2. Create a relaxing bedtime routine for your teen: Engage in calming activities before bed, such as reading, taking a warm bath, or practising mindfulness.

3. Ask your teen to limit screen time: Avoid screens (phones, computers, TVs) at least an hour before bed, as blue light can interfere with the sleep cycle.

4. Keep their room dark and cool: A dark, cool environment promotes better sleep. Consider using blackout curtains and keeping the room at a comfortable temperature.

5. Encourage your teen to eat balanced meals: Focus on a diet rich in fruits, vegetables, whole grains, lean proteins, and healthy fats.

6. Suggest them to limit caffeine and sugar intake: Avoid consuming caffeine and sugary foods, especially in the late afternoon and evening.

7. Make sure your teen is drinking enough water: Drink plenty of water throughout the day, but reduce intake close to bedtime to avoid frequent trips to the bathroom.

8. Advise your teen to avoid heavy meals before bed: Eating large, heavy meals right before bedtime can cause discomfort and indigestion, making it harder to sleep.

9. Encourage your teen to do physical activity: Regular exercise can help improve sleep quality and overall health.
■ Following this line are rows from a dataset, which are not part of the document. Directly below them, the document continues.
(** X12: the dedup key is read off the first nineteen characters of [str(dt)],
    the date and the time down to the second.  So an entry whose timestamp
    prints like that of an entry just recorded, whatever follows the
    seconds and whatever its image, is passed over: nothing of it is
    stored. *)
Theorem same_second_entry_is_dropped (img img' : S3.image) (self : S3.pullS3) :
  take 19 (dt_str img'.1.2) = take 19 (dt_str img.1.2) ->
  (S3.process img self).1 = Return tt ->
  key_of img' = key_of img /\
  S3.process img' (S3.process img self).2 = (Return tt, (S3.process img self).2).
Proof.
  intros Hsame Hret.
  assert (Hkey : key_of img' = key_of img) by by apply datetimeToString_take.
  split; [done|]. apply process_seen. rewrite Hkey.
  destruct (S3.process img self) as [r s1] eqn:Hp. cbn in *. subst r.
  by apply (process_files _ _ _ _ Hp).
Qed.

(** X13: [roundTime] moves a timestamp to a whole multiple of [roundTo] seconds
    of its day that is nearest to it, the later one when two are equally
    near, and drops the microseconds: the shift is more than minus half of
    [roundTo] and at most half of it. *)
Theorem roundTime_is_nearest (dt : datetime) (roundTo : Z) :
  0 < roundTo ->
  exists k,
    S3.roundTime dt roundTo
    = dt_add dt (k * roundTo - dt_seconds dt) (- dt_microsecond dt) /\
    - roundTo < 2 * (k * roundTo - dt_seconds dt) <= roundTo.
Proof.
  intros Hpos. exists ((2 * dt_seconds dt + roundTo) / (2 * roundTo)).
  split; [done|].
  pose proof (Z.div_mod (2 * dt_seconds dt + roundTo) (2 * roundTo) ltac:(lia)) as Hdm.
  pose proof (Z.mod_pos_bound (2 * dt_seconds dt + roundTo) (2 * roundTo) ltac:(lia)) as Hm.
  set (q := (2 * dt_seconds dt + roundTo) / (2 * roundTo)) in *.
  set (m := (2 * dt_seconds dt + roundTo) mod (2 * roundTo)) in *.
  clearbody q m. nia.
Qed.

End KeysAndHours.

(** ** The time a sequence takes, and the sequences that always return *)

Section Timing.

Implicit Types (s : Comm.serial) (lo hi : Q).
Local Arguments Py.decode : simpl never.
Local Arguments Py.encode : simpl never.
Local Arguments Py.contains : simpl never.
Local Arguments Py.lit : simpl never.

Lemma slept_app tr tr' : (slept (tr ++ tr') == slept tr + slept tr')%Q.
Proof.
  induction tr as [|[d|d|d] tr IH].
  - change (slept tr' == 0 + slept tr')%Q. ring.
  - exact IH.
  - change (d + slept (tr ++ tr') == d + slept tr + slept tr')%Q. rewrite IH. ring.
  - exact IH.
Qed.

Ltac slept_tac :=
  cbn [Comm.trace];
  repeat match goal with
         | |- context [slept (?a ++ ?b)] =>
             let H := fresh "H" in
             let x := fresh "x" in
             pose proof (slept_app a b) as H;
             set (x := slept (a ++ b)) in *; clearbody x
         end;
  cbn [slept foldr] in *; lra.

Lemma takes_ret {A} (a : A) : takes (ret a) 0 0.
Proof. intros s a' s' [= <- <-]. lra. Qed.

Lemma takes_lift {A} (o : outcome A) : takes (lift o) 0 0.
Proof. intros s a' s' [= -> <-]. lra. Qed.

Lemma takes_throw {A} (e : exn) lo hi : takes (@throw _ A e) lo hi.
Proof. intros s a s'. done. Qed.

Lemma takes_bind {A B} (c : M Comm.serial A) (k : A -> M Comm.serial B) lo1 hi1 lo2 hi2 :
  takes c lo1 hi1 -> (forall a, takes (k a) lo2 hi2) ->
  takes (bind c k) (lo1 + lo2) (hi1 + hi2).
Proof.
  intros Hc Hk s b s'. unfold bind.
  destruct (c s) as [[a|e] s1] eqn:Hcs; [|done].
  intros Hks. destruct (Hc _ _ _ Hcs), (Hk a _ _ _ Hks). lra.
Qed.

Lemma takes_weaken {A} (c : M Comm.serial A) lo hi lo' hi' :
  takes c lo hi -> (lo' <= lo)%Q -> (hi <= hi')%Q -> takes c lo' hi'.
Proof. intros Hc Hlo Hhi s a s' Hcs. destruct (Hc _ _ _ Hcs). lra. Qed.

Lemma takes_ser_write data : takes (Comm.ser_write data) 0 0.
Proof.
  intros s a s' [= <- <-]. slept_tac.
Qed.

Lemma takes_write_str str : takes (Comm.write_str str) 0 0.
Proof.
  unfold Comm.write_str.
  eapply takes_weaken; [eapply takes_bind; [apply takes_lift|intros data; apply takes_ser_write]| |]; lra.
Qed.

Lemma takes_time_sleep d : takes (Comm.time_sleep d) d d.
Proof.
  intros s a s'. unfold Comm.time_sleep.
  destruct (Qle_bool 0 d); [|done]. intros [= <- <-]. slept_tac.
Qed.

Lemma takes_AT command back timeout :
  takes (Comm.AT command back timeout) timeout (timeout + (1 # 10)).
Proof.
  intros s a s'.
  destruct (Py.encode (command ++ Comm.CRLF)) as [data|] eqn:Henc.
  2: { unfold Comm.AT, bind, lift. by rewrite Henc. }
  destruct (Qlt_le_dec timeout 0) as [Hneg|Hpos].
  { by rewrite (AT_run_negative _ _ _ _ _ Henc Hneg). }
  rewrite (AT_run _ _ _ _ _ Henc Hpos). case_bool_decide.
  - intros [= <- <-]. slept_tac.
  - cbn zeta. destruct (Py.decode _); [|done].
    intros [= <- <-]. slept_tac.
Qed.

Ltac takes_steps :=
  repeat first
    [ apply takes_ret | apply takes_AT | apply takes_time_sleep
    | apply takes_write_str | apply takes_ser_write | apply takes_throw
    | eapply takes_bind; [|intros ?] ].

Lemma takes_mqtt_pub p topic raw : takes (Comm.mqtt_pub p topic raw) 9 (93 # 10).
Proof.
  unfold Comm.mqtt_pub.
  eapply takes_weaken.
  - do 4 (eapply takes_bind; [takes_steps|intros ?]).
    eapply takes_bind; [|intros ?; takes_steps].
    destruct raw, p; takes_steps.
  - lra.
  - lra.
Qed.

Lemma takes_for_msgs msgs :
  takes (Comm.for_msgs msgs)
        (9 * inject_Z (Z.of_nat (length msgs)))
        ((93 # 10) * inject_Z (Z.of_nat (length msgs))).
Proof.
  induction msgs as [|msg msgs IH].
  - change (inject_Z (Z.of_nat (length (@nil Py.bytes)))) with 0%Q.
    eapply takes_weaken; [apply takes_ret| |]; lra.
  - cbn [Comm.for_msgs length].
    rewrite Nat2Z.inj_succ. unfold Z.succ.
    eapply takes_weaken.
    + eapply takes_bind; [apply takes_mqtt_pub|intros ?; apply IH].
    + rewrite inject_Z_plus. change (inject_Z 1) with 1%Q. lra.
    + rewrite inject_Z_plus. change (inject_Z 1) with 1%Q. lra.
Qed.

Lemma takes_mqtt_sendimg msgs headers :
  takes (Comm.mqtt_sendimg msgs headers)
        (9 * inject_Z (Z.of_nat (length msgs) + 2))
        ((93 # 10) * inject_Z (Z.of_nat (length msgs) + 2)).
Proof.
  unfold Comm.mqtt_sendimg.
  eapply takes_weaken.
  - eapply takes_bind; [apply takes_mqtt_pub|intros ?].
    eapply takes_bind; [apply takes_for_msgs|intros ?]. apply takes_mqtt_pub.
  - rewrite inject_Z_plus. change (inject_Z 2) with 2%Q. lra.
  - rewrite inject_Z_plus. change (inject_Z 2) with 2%Q. lra.
Qed.

(** *** Sequences that return whatever the modem answers *)

Lemma fail_open_ret {A} (a : A) : fail_open (ret a).
Proof. intros s Hs. by exists a, s. Qed.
Encourage teens to participate in sports or other physical activities they enjoy.

10. Serve them healthy snacks: Parents must ensure teens have access to healthy snack options, to reduce the temptation to reach for unhealthy alternatives.

In teenagers, sleep deprivation can disrupt hunger hormones, leading to unhealthy food cravings and poor dietary choices. In turn, these poor eating habits can further affect sleep quality, creating a cycle that is difficult to break. By prioritising good sleep hygiene and making mindful dietary choices, teens can break free from this harmful cycle. This is important as such habits can later on carry forward onto adulthood, where they can become worse and lead to chronic ailments. Simple changes, such as maintaining a consistent sleep schedule, reducing screen time before bed, and choosing nutritious foods, can make a huge difference.